= Council of Epaone =

The Council of Epaone or Synod of Epaone was held in September 517 at Epaone (or Epao, near the present Anneyron) in the Burgundian Kingdom.

It was one of three national councils of bishops held around that time in former Roman Gaul: the council of Agde was held in 506 in the Visigothic Kingdom in the south and the council of Orléans in 511 for the Kingdom of the Franks. The synod enacted the first legislation against wooden altars, forbidding the building of any but stone altars. It also witnessed to the rise of the practice of mitigation of canonical penance in view of the changing times and social conditions of Christians.

== Attendees ==
- St. Viventiolus (515–523), who presided
- St. Avitus, also presiding.
- St. Constantinus, bishop of Gap.
- Catulinus, bishop of Embrun.
- Laymen were also present and had a chance to question the morality of the local clergymen.

== Edicts passed ==
- Canon 12: forbade bishops from alienating ecclesiastical property without the permission of their metropolitan.
- Canon 15: Attendance at Jewish banquets prohibited.
- Canon 16: allowed baptized heretics to be admitted to the Church by a rite of unction (Presbyteros, . . . si conversionem subitam petant, chrismate subvenire permittimus).
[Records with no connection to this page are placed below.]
(* ===== verification/OBQuery.v ===== *)
(** * Reading the book

    The getters of the order book: on a well-formed book they return without an error, leave the
    book as it is, and list levels and orders from the best price on. *)

From S2P Require Import Prelude Float RBTree RBSpec RBInsert RBIter DataTypes OrderBook.
From S2P Require Import OBRep OBMatch OBBook OBOps OBInv OBAdd.

(** ** Operations that change nothing *)

Section tree_reads.
Context {T : Type}.
Lemma reads_get_node p : reads (get_node (T:=T) p).
Proof. intros t. unfold get_node. by destruct (nodes t !! p). Qed.
Lemma reads_get_key p : reads (get_key (T:=T) p).
Proof. apply keeps_fmap, reads_get_node. Qed.
Lemma reads_get_left p : reads (get_left (T:=T) p).
Proof. apply keeps_fmap, reads_get_node. Qed.
Lemma reads_get_right p : reads (get_right (T:=T) p).
Proof. apply keeps_fmap, reads_get_node. Qed.
Lemma reads_get_parent p : reads (get_parent (T:=T) p).
Proof. apply keeps_fmap, reads_get_node. Qed.
Hint Resolve reads_get_key reads_get_left reads_get_right reads_get_parent : lob.

Lemma reads_most_left p : reads (most_left (T:=T) p).
Proof.
  apply keeps_bind; [done|]. intros n. revert p. induction n; intros p; cbn [most_left_loop];
    repeat keeps_step; auto.
Qed.
Hint Resolve reads_most_left : lob.
Lemma reads_successor p : reads (successor (T:=T) p).
Proof.
  apply keeps_bind; [auto with lob|]. intros r. destruct (decide _) as [_|_]; [|auto with lob].
  apply keeps_bind; [auto with lob|]. intros q. apply keeps_bind; [done|]. intros n. clear r.
  revert p q. induction n; intros p q; cbn [successor_loop]; repeat keeps_step; auto.
Qed.
Hint Resolve reads_successor : lob.
Lemma reads_first : reads (first (T:=T)).
Proof. unfold first. repeat keeps_step. Qed.
Lemma reads_last : reads (last (T:=T)).
Proof. unfold last. repeat keeps_step. Qed.
Lemma reads_begin : reads (begin (T:=T)).
Proof. done. Qed.
Lemma reads_collect n p : reads (collect_loop (T:=T) n successor p).
Proof. revert p. induction n; intros p; cbn [collect_loop]; repeat keeps_step; auto. Qed.
End tree_reads.
#[export] Hint Resolve reads_get_key reads_successor reads_first reads_last reads_begin reads_collect : lob.

Section book_reads.
Lemma reads_in_limits {A} s (op : (lid → lid → bool) → M (rbtree lid) A) :
  (∀ less, reads (op less)) → reads (in_limits s op).
Proof. intros Hop b. unfold in_limits. apply keeps_zoom_id; [apply Hop|]. by intros []; destruct s. Qed.
Lemma reads_in_dates {A} (op : (oid → oid → bool) → M (rbtree oid) A) :
  (∀ less, reads (op less)) → reads (in_dates op).
Proof. intros Hop b. unfold in_dates. apply keeps_zoom_id; [apply Hop|]. by intros []. Qed.
Lemma reads_get_order o : reads (get_order o).
Proof. done. Qed.
Lemma reads_get_limit l : reads (get_limit l).
Proof. done. Qed.
Hint Resolve reads_in_limits reads_get_limit : lob.

Lemma reads_get_spread : reads get_spread.
Proof. unfold get_spread. repeat keeps_step. Qed.
Lemma reads_all_limits s : reads (all_limits s).
Proof. unfold all_limits. repeat keeps_step. Qed.
Lemma reads_snapshot_limits ls : reads (snapshot_limits ls).
Proof. induction ls as [|l ls IH]; cbn [snapshot_limits]; repeat keeps_step. Qed.
Hint Resolve reads_get_spread reads_all_limits reads_snapshot_limits : lob.

Lemma reads_get_snapshot : reads get_snapshot.
Proof. unfold get_snapshot, get_snapshot_asks, get_snapshot_bids. repeat keeps_step. Qed.
End book_reads.
#[export] Hint Resolve reads_get_order reads_get_limit : lob.

(** ** What the getters return *)

Section query.
Implicit Types (b : book) (a : abook) (s : book_side).

Lemma side_limits_ok b s lvs :
  side_ok (b_oh b) (b_lh b) s (limits_of s b) lvs → all_limits s b = (b, Ret lvs.*1).
Proof.
  intros Hs. destruct (si_tree _ _ _ _ _ Hs) as (its&Ht&Heq).
  unfold all_limits. rewrite bind_gets, <-Heq.
  pose proof (in_limits_read s (λ _, it ← begin; collect_loop (limits_fuel s b) successor it)
    (b_oh b) (b_lh b) (b_orders b) b its.*2) as H.
  rewrite with_objects_id in H. apply H. eapply iterate_ok; [exact Ht|].
  apply tree_rep_fuel in Ht. unfold limits_fuel. lia.
Qed.
Lemma all_limits_ok b a s : book_ok b a → all_limits s b = (b, Ret (a_levels a s).*1).
Proof. intros Hb. by apply side_limits_ok, bk_side. Qed.

Lemma collect_orders_ok oh lh om b p os fuel :
  seg oh p os None → length os < fuel →
  collect_orders fuel (first_of os None) (with_objects oh lh om b)
    = (with_objects oh lh om b, Ret os).
Proof.
  revert p fuel. induction os as [|o os IH]; intros p [|fuel] Hs Hf; simpl in *; try lia; [done|].
  destruct Hs as [Hl Hs]. unfold links in Hl. destruct (oh !! o) as [x|] eqn:Hx; [|done].
  erewrite bind_ok by (by apply get_order_ok). simpl in Hl. injection Hl as _ ->.
  erewrite bind_ok by (eapply IH; [exact Hs|lia]). done.
Qed.

Lemma level_list_fuel b s l os lim :
  level_ok (b_oh b) (b_lh b) s l os lim → length os < list_fuel b.
Proof.
  intros [Hl Hr]. unfold list_fuel. apply Nat.lt_succ_r, nodup_size; [apply Hl|].
  intros o Ho. destruct (Hr o Ho) as (x&Hx&_). eauto.
Qed.

Lemma limits_orders_ok b s all lvs :
  side_ok (b_oh b) (b_lh b) s (limits_of s b) all → (∀ e, e ∈ lvs → e ∈ all) →
  orders_of_limits lvs.*1 b = (b, Ret (lorders lvs)).
Proof.
  intros Hs. induction lvs as [|[l os] lvs IH]; intros Hin; [done|]. csimpl.
  destruct (si_levels _ _ _ _ _ Hs l os) as [lim Hl]; [apply Hin; left|].
  erewrite bind_ok by (unfold get_limit; by rewrite (lv_limit _ _ _ _ _ (proj1 Hl))).
  rewrite bind_gets, (lv_head _ _ _ _ _ (proj1 Hl)).
  erewrite bind_ok.
  2: { pose proof (collect_orders_ok (b_oh b) (b_lh b) (b_orders b) b None os (list_fuel b)) as H.
       rewrite with_objects_id in H. apply H; [apply Hl|]. eapply level_list_fuel, Hl. }
  erewrite bind_ok by (apply IH; intros; apply Hin; by right). done.
Qed.

(** Reading a side gives the orders of its levels. *)
Lemma side_read b s lvs :
  side_ok (b_oh b) (b_lh b) s (limits_of s b) lvs →
  (ls ← all_limits s; orders_of_limits ls) b = (b, Ret (lorders lvs)).
Proof.
  intros Hs. erewrite bind_ok by (by apply side_limits_ok). by eapply limits_orders_ok.
Qed.
Lemma side_orders_ok b a s :
  book_ok b a → (ls ← all_limits s; orders_of_limits ls) b = (b, Ret (lorders (a_levels a s))).
Proof. intros Hb. apply side_read, Hb. Qed.

(** Prices do not get better along the list. *)
Definition by_price oh s (o1 o2 : oid) : Prop :=
  if s is Asks then fltb (oprice_of oh o2) (oprice_of oh o1) = false
  else fltb (oprice_of oh o1) (oprice_of oh o2) = false.

Lemma lorders_by_price oh lh s tr lvs :
  side_ok oh lh s tr lvs → StronglySorted (by_price oh s) (lorders lvs).
Proof.
  intros Hs. pose proof (side_sorted _ _ _ _ _ Hs) as Hso. pose proof (side_priced _ _ _ _ _ Hs) as Hp.
  assert (∀ l os o, (l, os) ∈ lvs → o ∈ os → oprice_of oh o = price_of lh l) as Hprice.
  { intros l os o Hin Ho. destruct (si_levels _ _ _ _ _ Hs _ _ Hin) as (lim&Hll&Hr).
    destruct (Hr o Ho) as (x&Hx&Hx'). unfold oprice_of. rewrite Hx. simpl. unfold get_price.
    rewrite (rs_price _ _ _ _ Hx'). by rewrite (limit_price_of _ _ _ (lv_limit _ _ _ _ _ Hll)). }
  clear Hs. induction lvs as [|[l os] lvs IH]; [constructor|].
  csimpl in Hso. csimpl in Hp. apply sorted_cons in Hso as [Hso Hl].
  apply Forall_cons in Hp as [Hpl Hp]. rewrite lorders_cons.
  assert (StronglySorted (by_price oh s) (lorders lvs)) as IH'.
  { apply IH; [done|done|]. intros. eapply Hprice; [by right|done]. }
  assert (∀ o, o ∈ os → oprice_of oh o = price_of lh l) as Hos.
  { intros. eapply Hprice; [left|done]. }
  clear IH. induction os as [|o os IHo]; [done|]. simpl. constructor.
  - apply IHo.
    + intros l' os' o' Hin Ho'. apply elem_of_cons in Hin as [[= -> ->]|Hin].
      * apply Hos. by right.
      * eapply Hprice; [by right|done].
    + intros. apply Hos. by right.
  - apply Forall_forall. intros o' Ho'. rewrite elem_of_app in Ho'.
    assert (oprice_of oh o = price_of lh l) as Ho by (apply Hos; left).
    destruct Ho' as [Ho'|(l'&os'&Hin&Ho')%in_lorders].
    + assert (oprice_of oh o' = price_of lh l) as Hoo by (apply Hos; by right).
      unfold by_price. rewrite Ho, Hoo. destruct s; by apply (sw_irrefl (P := λ x, is_nan x = false)).
    + assert (oprice_of oh o' = price_of lh l') as Hoo by (eapply Hprice; [by right|done]).
      assert (l' ∈ lvs.*1) as Hl' by (apply in_levels; eauto).
      pose proof (Hl l' Hl') as Hlt. rewrite Forall_forall in Hp. pose proof (Hp l' Hl') as Hpl'.
      unfold by_price. rewrite Ho, Hoo. unfold LimitComparator in Hlt.
      destruct s; simpl in Hlt; by apply (less_asym (λ x, is_nan x = false) fltb).
Qed.

Lemma all_stops_ok b a s : book_ok b a → all_stops s b = (b, Ret (a_stops a s)).
Proof.
  intros Hb. destruct (bk_stops _ _ Hb s) as (its&Ht&<-&_). unfold all_stops. rewrite bind_gets.
  replace (b, Ret its.*2) with (put_stops s (stops_of s b) b, @Ret (list oid) its.*2)
    by (by destruct s, b).
  eapply in_stops_write, iterate_ok; [exact Ht|].
  apply tree_rep_fuel in Ht. lia.
Qed.
Lemma all_dates_ok b a : book_ok b a → get_orders_with_experation b = (b, Ret (a_dates a)).
Proof.
  intros Hb. destruct (bk_dates _ _ Hb) as (its&Ht&<-&_). unfold get_orders_with_experation.
  rewrite bind_gets.
  replace (b, Ret its.*2) with (put_date_orders (b_date_orders b) b, @Ret (list oid) its.*2)
    by (by destruct b).
  eapply in_dates_write, iterate_ok; [exact Ht|].
  apply tree_rep_fuel in Ht. lia.
Qed.

(** The price and the stored volume of each level. *)
Definition level_entry b (l : lid) : SnapshotLimit :=
  MkSnapshotLimit (price_of (b_lh b) l) (volume_of (b_lh b) l).

Lemma snapshot_limits_ok b a s ls :
  book_ok b a → (∀ l, l ∈ ls → l ∈ (a_levels a s).*1) →
  snapshot_limits ls b = (b, Ret (level_entry b <$> ls)).
Proof.
  intros Hb. induction ls as [|l ls IH]; intros Hin; [done|]. simpl.
  destruct (level_limits_lookup _ _ _ _ Hb (Hin l ltac:(left))) as [lim Hl].
  erewrite bind_ok by (unfold get_limit; by rewrite Hl).
  erewrite bind_ok by (apply IH; intros; apply Hin; by right).
  unfold level_entry at 2. by rewrite (limit_price_of _ _ _ Hl), (limit_volume_of _ _ _ Hl).
Qed.
Lemma snapshot_side_ok b a s :
  book_ok b a →
  (ls ← all_limits s; snapshot_limits ls) b = (b, Ret (level_entry b <$> (a_levels a s).*1)).
Proof.
  intros Hb. erewrite bind_ok by (by apply all_limits_ok). by eapply snapshot_limits_ok.
Qed.

Definition price_or (o : option lid) b : float :=
  from_option (price_of (b_lh b)) (float_of_Z (-1)) o.

Lemma limit_price_ok b a s o :
  book_ok b a → (∀ l, o = Some l → l ∈ (a_levels a s).*1) →
  (match o with Some l => x ← get_limit l; mret (limit_get_price x)
   | None => mret (float_of_Z (-1)) end) b = (b, Ret (price_or o b)).
Proof.
  intros Hb Ho. destruct o as [l|]; [|done].
  destruct (level_limits_lookup _ _ _ _ Hb (Ho l eq_refl)) as [lim Hl].
  erewrite bind_ok by (unfold get_limit; by rewrite Hl). simpl.
  by rewrite (limit_price_of _ _ _ Hl).
Qed.

(** The "best bid" of the spread is the last bid limit, the one with the lowest price. *)
Lemma get_spread_ok b a :
  book_ok b a → a_levels a Bids ≠ [] →
  get_spread b = (b, Ret (MkSpread (price_or (list.last (a_levels a Bids).*1) b)
    (price_or (head (a_levels a Asks).*1) b) (b_market_price b))).
Proof.
  intros Hb Hne. destruct (si_tree _ _ _ _ _ (bk_side _ _ Hb Bids)) as (its&Ht&Heq).
  destruct (si_tree _ _ _ _ _ (bk_side _ _ Hb Asks)) as (its'&Ht'&Heq').
  assert (its ≠ []) as Hits.
  { intros ->. apply (f_equal length) in Heq. rewrite !length_fmap in Heq. by destruct (a_levels a Bids). }
  unfold get_spread.
  pose proof (in_limits_read Bids (λ _, last) (b_oh b) (b_lh b) (b_orders b) b _
    (last_ok _ _ _ Ht Hits)) as H1. rewrite with_objects_id in H1. erewrite bind_ok by exact H1.
  pose proof (in_limits_read Asks (λ _, first) (b_oh b) (b_lh b) (b_orders b) b _
    (first_ok _ _ _ Ht')) as H2. rewrite with_objects_id in H2. erewrite bind_ok by exact H2.
  erewrite bind_ok; [erewrite bind_ok|].
  - rewrite bind_gets, <-Heq, <-Heq'. reflexivity.
  - eapply (limit_price_ok b a Bids); [done|]. rewrite Heq. intros l Hl.
    apply list_elem_of_In. apply last_Some in Hl as [l' ->]. apply in_or_app. right. by left.
  - eapply (limit_price_ok b a Asks); [done|]. rewrite Heq'. intros l Hl.
    destruct (a_levels a Asks); simplify_eq/=. left.
Qed.

Lemma last_worst b a l0 :
  book_ok b a → list.last (a_levels a Bids).*1 = Some l0 →
  ∀ l, l ∈ (a_levels a Bids).*1 → fltb (price_of (b_lh b) l) (price_of (b_lh b) l0) = false.
Proof.
  intros Hb Hlast l Hl. pose proof (bk_side _ _ Hb Bids) as Hs.
  pose proof (side_sorted _ _ _ _ _ Hs) as Hso. pose proof (side_priced _ _ _ _ _ Hs) as Hp.
  rewrite Forall_forall in Hp. apply last_Some in Hlast as [ls Heq]. rewrite Heq in *.
  apply elem_of_app in Hl as [Hl|Hl].
  - apply (less_asym (λ x, is_nan x = false) fltb); [apply Hp|apply Hp|].
    + apply elem_of_app. right. left.
    + apply elem_of_app. auto.
    + clear -Hso Hl. induction ls as [|l1 ls IH]; [by apply elem_of_nil in Hl|].
      simpl in Hso. apply sorted_cons in Hso as [Hso Hl1].
      apply elem_of_cons in Hl as [->|Hl]; [|auto]. apply (Hl1 l0). apply elem_of_app. right. left.
  - apply list_elem_of_singleton in Hl as ->. apply (sw_irrefl (P := λ x, is_nan x = false)).
    apply Hp, elem_of_app. right. left.
Qed.
End query.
This was the practice also in the East, but in Rome and Italy admission was by laying on of hands.
- Canon 26: forbade the consecration of any but stone Altars.
- Clergy forbidden to hunt.
- Completely abrogated in the entire Kingdom the consecration of widows who are named Deaconesses.
- Canon 29 reduced to two years the penance that apostates were to undergo on their return to the Church, but obliged them to fast one day in three during those two years, to come to church and take their place at the penitents' door, and to leave with the catechumens. Any who objected to the new arrangement were to observe the much longer ancient penance.